(** X14.  For any [top_n] the ranking of [create_top_ips_chart] has
    [top_n] entries, or one per attacking IP when there are fewer; its
    counts never add up to more than the number of blank and DOS requests,
    and add up to exactly that number when no attacking IP is cut off. *)
Theorem create_top_ips_chart_size
    (df : list RequestLog.t) (top_n : nat) :
  let attacks :=
    filter (λ row, RequestLog.request_type row = "blank"
                   ∨ RequestLog.request_type row = "dos_attack") df in
  let attackers := nunique (RequestLog.ip_address <$> attacks) in
  let top_ips := create_top_ips_chart df top_n in
  Z.of_nat (length top_ips) = Z.of_nat top_n `min` attackers
  ∧ 0 ≤ series_sum top_ips ≤ len attacks
  ∧ (attackers ≤ Z.of_nat top_n → series_sum top_ips = len attacks).
Proof.
  intros attacks attackers top_ips.
  assert (Hattacks :
    attacks
    = filter (λ row, RequestLog.request_type row ∈ ["blank"; "dos_attack"])
        df).
  { apply list_filter_iff. intros row. by rewrite isin_blank_dos_attack. }
  set (keys := RequestLog.ip_address <$> attacks).
  assert (Htop : top_ips = take top_n (value_counts keys)).
  { unfold top_ips, create_top_ips_chart, head, keys. by rewrite Hattacks. }
  assert (Hlen : len attacks = len keys)
    by (unfold len, keys; by rewrite length_fmap).
  assert (Hsum : series_sum (take top_n (value_counts keys))
                 + series_sum (drop top_n (value_counts keys))
                 = len keys).
  { rewrite <- series_sum_app, take_drop. apply value_counts_sum. }
  pose proof (value_counts_nonneg keys) as Hnn.
  assert (H1 : 0 ≤ series_sum (take top_n (value_counts keys))).
  { apply series_sum_nonneg.
    rewrite <- (take_drop top_n (value_counts keys)) in Hnn.
    by apply Forall_app in Hnn as [? _]. }
  assert (H2 : 0 ≤ series_sum (drop top_n (value_counts keys))).
  { apply series_sum_nonneg.
    rewrite <- (take_drop top_n (value_counts keys)) in Hnn.
    by apply Forall_app in Hnn as [_ ?]. }
  rewrite Htop, Hlen. split_and!.
  - rewrite length_take, value_counts_length.
    unfold attackers, nunique, len. fold keys. lia.
  - done.
  - lia.
  - intros Hall. rewrite take_ge; [apply value_counts_sum |].
    rewrite value_counts_length.
    unfold attackers, nunique, len in Hall. fold keys in Hall. lia.
Qed.

(** ** Tab 4: the summary report *)

(** X15.  In the summary, Successful + Failed never exceeds Total Logins
    and equals it exactly when every login status is "success" or
    "failed"; likewise Authenticated + Unauthenticated against Total
    Attempts, and Normal + Blank + DOS against Total Requests.  Short +
    Long never exceeds Total Sessions, nor Active + Suspended Total
    Subscriptions. *)
Theorem summary_report_totals
    (score : Q) (level : string)
    (df1_login : list LoginEvent.t) (df2_duration : list SessionRecord.t)
    (df3_unauth : list AuthAttempt.t) (df4_requests : list RequestLog.t)
    (df5_services : list ServiceSubscription.t) :
  let s := summary_report score level df1_login df2_duration df3_unauth
             df4_requests df5_services in
  sum_successful s + sum_failed s ≤ sum_total_logins s
  ∧ (sum_successful s + sum_failed s = sum_total_logins s
     ↔ Forall (λ row, LoginEvent.login_status row = "success"
                      ∨ LoginEvent.login_status row = "failed") df1_login)
  ∧ sum_authenticated s + sum_unauthenticated s ≤ sum_total_attempts s
  ∧ (sum_authenticated s + sum_unauthenticated s = sum_total_attempts s
     ↔ Forall (λ row, AuthAttempt.auth_status row = "authenticated"
                      ∨ AuthAttempt.auth_status row = "unauthenticated")
         df3_unauth)
  ∧ sum_normal s + sum_blank_requests s + sum_dos_attacks s
    ≤ sum_total_requests s
  ∧ (sum_normal s + sum_blank_requests s + sum_dos_attacks s
     = sum_total_requests s
     ↔ Forall (λ row, (RequestLog.request_type row = "normal"
                       ∨ RequestLog.request_type row = "blank")
                      ∨ RequestLog.request_type row = "dos_attack")
         df4_requests)
  ∧ sum_suspicious_short s + sum_suspicious_long s ≤ sum_total_sessions s
  ∧ sum_active s + sum_suspended s ≤ sum_total_subscriptions s.
Proof.
  simpl.
  rewrite <- (len_filter_or
                (λ row, LoginEvent.login_status row = "success")) by congruence.
  rewrite <- (len_filter_or
                (λ row, AuthAttempt.auth_status row = "authenticated"))
    by congruence.
  rewrite <- (len_filter_or
                (λ row, RequestLog.request_type row = "normal")) by congruence.
  rewrite <- (len_filter_or
                (λ row, RequestLog.request_type row = "normal"
                        ∨ RequestLog.request_type row = "blank"))
    by (intros row [? | ?]; congruence).
  rewrite <- (len_filter_or
                (λ row, SessionRecord.duration_minutes row < 3))
    by (intros row; lia).
  rewrite <- (len_filter_or
                (λ row, ServiceSubscription.status row = "active"))
    by congruence.
  split_and!; first [ apply len_filter_le | apply len_filter_all ].
Qed.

· · · · ·

Transcribe all of the material without omitting a line.

→ **TASK OUTPUT**
(** X14.  For any [top_n] the ranking of [create_top_ips_chart] has
    [top_n] entries, or one per attacking IP when there are fewer; its
    counts never add up to more than the number of blank and DOS requests,
    and add up to exactly that number when no attacking IP is cut off. *)
Theorem create_top_ips_chart_size
    (df : list RequestLog.t) (top_n : nat) :
  let attacks :=
    filter (λ row, RequestLog.request_type row = "blank"
                   ∨ RequestLog.request_type row = "dos_attack") df in
  let attackers := nunique (RequestLog.ip_address <$> attacks) in
  let top_ips := create_top_ips_chart df top_n in
  Z.of_nat (length top_ips) = Z.of_nat top_n `min` attackers
  ∧ 0 ≤ series_sum top_ips ≤ len attacks
  ∧ (attackers ≤ Z.of_nat top_n → series_sum top_ips = len attacks).
Proof.
  intros attacks attackers top_ips.
  assert (Hattacks :
    attacks
    = filter (λ row, RequestLog.request_type row ∈ ["blank"; "dos_attack"])
        df).
  { apply list_filter_iff. intros row. by rewrite isin_blank_dos_attack. }
  set (keys := RequestLog.ip_address <$> attacks).
  assert (Htop : top_ips = take top_n (value_counts keys)).
  { unfold top_ips, create_top_ips_chart, head, keys. by rewrite Hattacks. }
  assert (Hlen : len attacks = len keys)
    by (unfold len, keys; by rewrite length_fmap).
  assert (Hsum : series_sum (take top_n (value_counts keys))
                 + series_sum (drop top_n (value_counts keys))
                 = len keys).
  { rewrite <- series_sum_app, take_drop. apply value_counts_sum. }
  pose proof (value_counts_nonneg keys) as Hnn.
  assert (H1 : 0 ≤ series_sum (take top_n (value_counts keys))).
  { apply series_sum_nonneg.
    rewrite <- (take_drop top_n (value_counts keys)) in Hnn.
    by apply Forall_app in Hnn as [? _]. }
  assert (H2 : 0 ≤ series_sum (drop top_n (value_counts keys))).
  { apply series_sum_nonneg.
    rewrite <- (take_drop top_n (value_counts keys)) in Hnn.
    by apply Forall_app in Hnn as [_ ?]. }
  rewrite Htop, Hlen. split_and!.
  - rewrite length_take, value_counts_length.
    unfold attackers, nunique, len. fold keys. lia.
  - done.
  - lia.
  - intros Hall. rewrite take_ge; [apply value_counts_sum |].
    rewrite value_counts_length.
    unfold attackers, nunique, len in Hall. fold keys in Hall. lia.
Qed.

(** ** Tab 4: the summary report *)

(** X15.  In the summary, Successful + Failed never exceeds Total Logins
    and equals it exactly when every login status is "success" or
    "failed"; likewise Authenticated + Unauthenticated against Total
    Attempts, and Normal + Blank + DOS against Total Requests.  Short +
    Long never exceeds Total Sessions, nor Active + Suspended Total
    Subscriptions. *)
Theorem summary_report_totals
    (score : Q) (level : string)
    (df1_login : list LoginEvent.t) (df2_duration : list SessionRecord.t)
    (df3_unauth : list AuthAttempt.t) (df4_requests : list RequestLog.t)
    (df5_services : list ServiceSubscription.t) :
  let s := summary_report score level df1_login df2_duration df3_unauth
             df4_requests df5_services in
  sum_successful s + sum_failed s ≤ sum_total_logins s
  ∧ (sum_successful s + sum_failed s = sum_total_logins s
     ↔ Forall (λ row, LoginEvent.login_status row = "success"
                      ∨ LoginEvent.login_status row = "failed") df1_login)
  ∧ sum_authenticated s + sum_unauthenticated s ≤ sum_total_attempts s
  ∧ (sum_authenticated s + sum_unauthenticated s = sum_total_attempts s
     ↔ Forall (λ row, AuthAttempt.auth_status row = "authenticated"
                      ∨ AuthAttempt.auth_status row = "unauthenticated")
         df3_unauth)
  ∧ sum_normal s + sum_blank_requests s + sum_dos_attacks s
    ≤ sum_total_requests s
  ∧ (sum_normal s + sum_blank_requests s + sum_dos_attacks s
     = sum_total_requests s
     ↔ Forall (λ row, (RequestLog.request_type row = "normal"
                       ∨ RequestLog.request_type row = "blank")
                      ∨ RequestLog.request_type row = "dos_attack")
         df4_requests)
  ∧ sum_suspicious_short s + sum_suspicious_long s ≤ sum_total_sessions s
  ∧ sum_active s + sum_suspended s ≤ sum_total_subscriptions s.
Proof.
  simpl.
  rewrite <- (len_filter_or
                (λ row, LoginEvent.login_status row = "success")) by congruence.
  rewrite <- (len_filter_or
                (λ row, AuthAttempt.auth_status row = "authenticated"))
    by congruence.
  rewrite <- (len_filter_or
                (λ row, RequestLog.request_type row = "normal")) by congruence.
  rewrite <- (len_filter_or
                (λ row, RequestLog.request_type row = "normal"
                        ∨ RequestLog.request_type row = "blank"))
    by (intros row [? | ?]; congruence).
  rewrite <- (len_filter_or
                (λ row, SessionRecord.duration_minutes row < 3))
    by (intros row; lia).
  rewrite <- (len_filter_or
                (λ row, ServiceSubscription.status row = "active"))
    by congruence.
  split_and!; first [ apply len_filter_le | apply len_filter_all ].
Qed.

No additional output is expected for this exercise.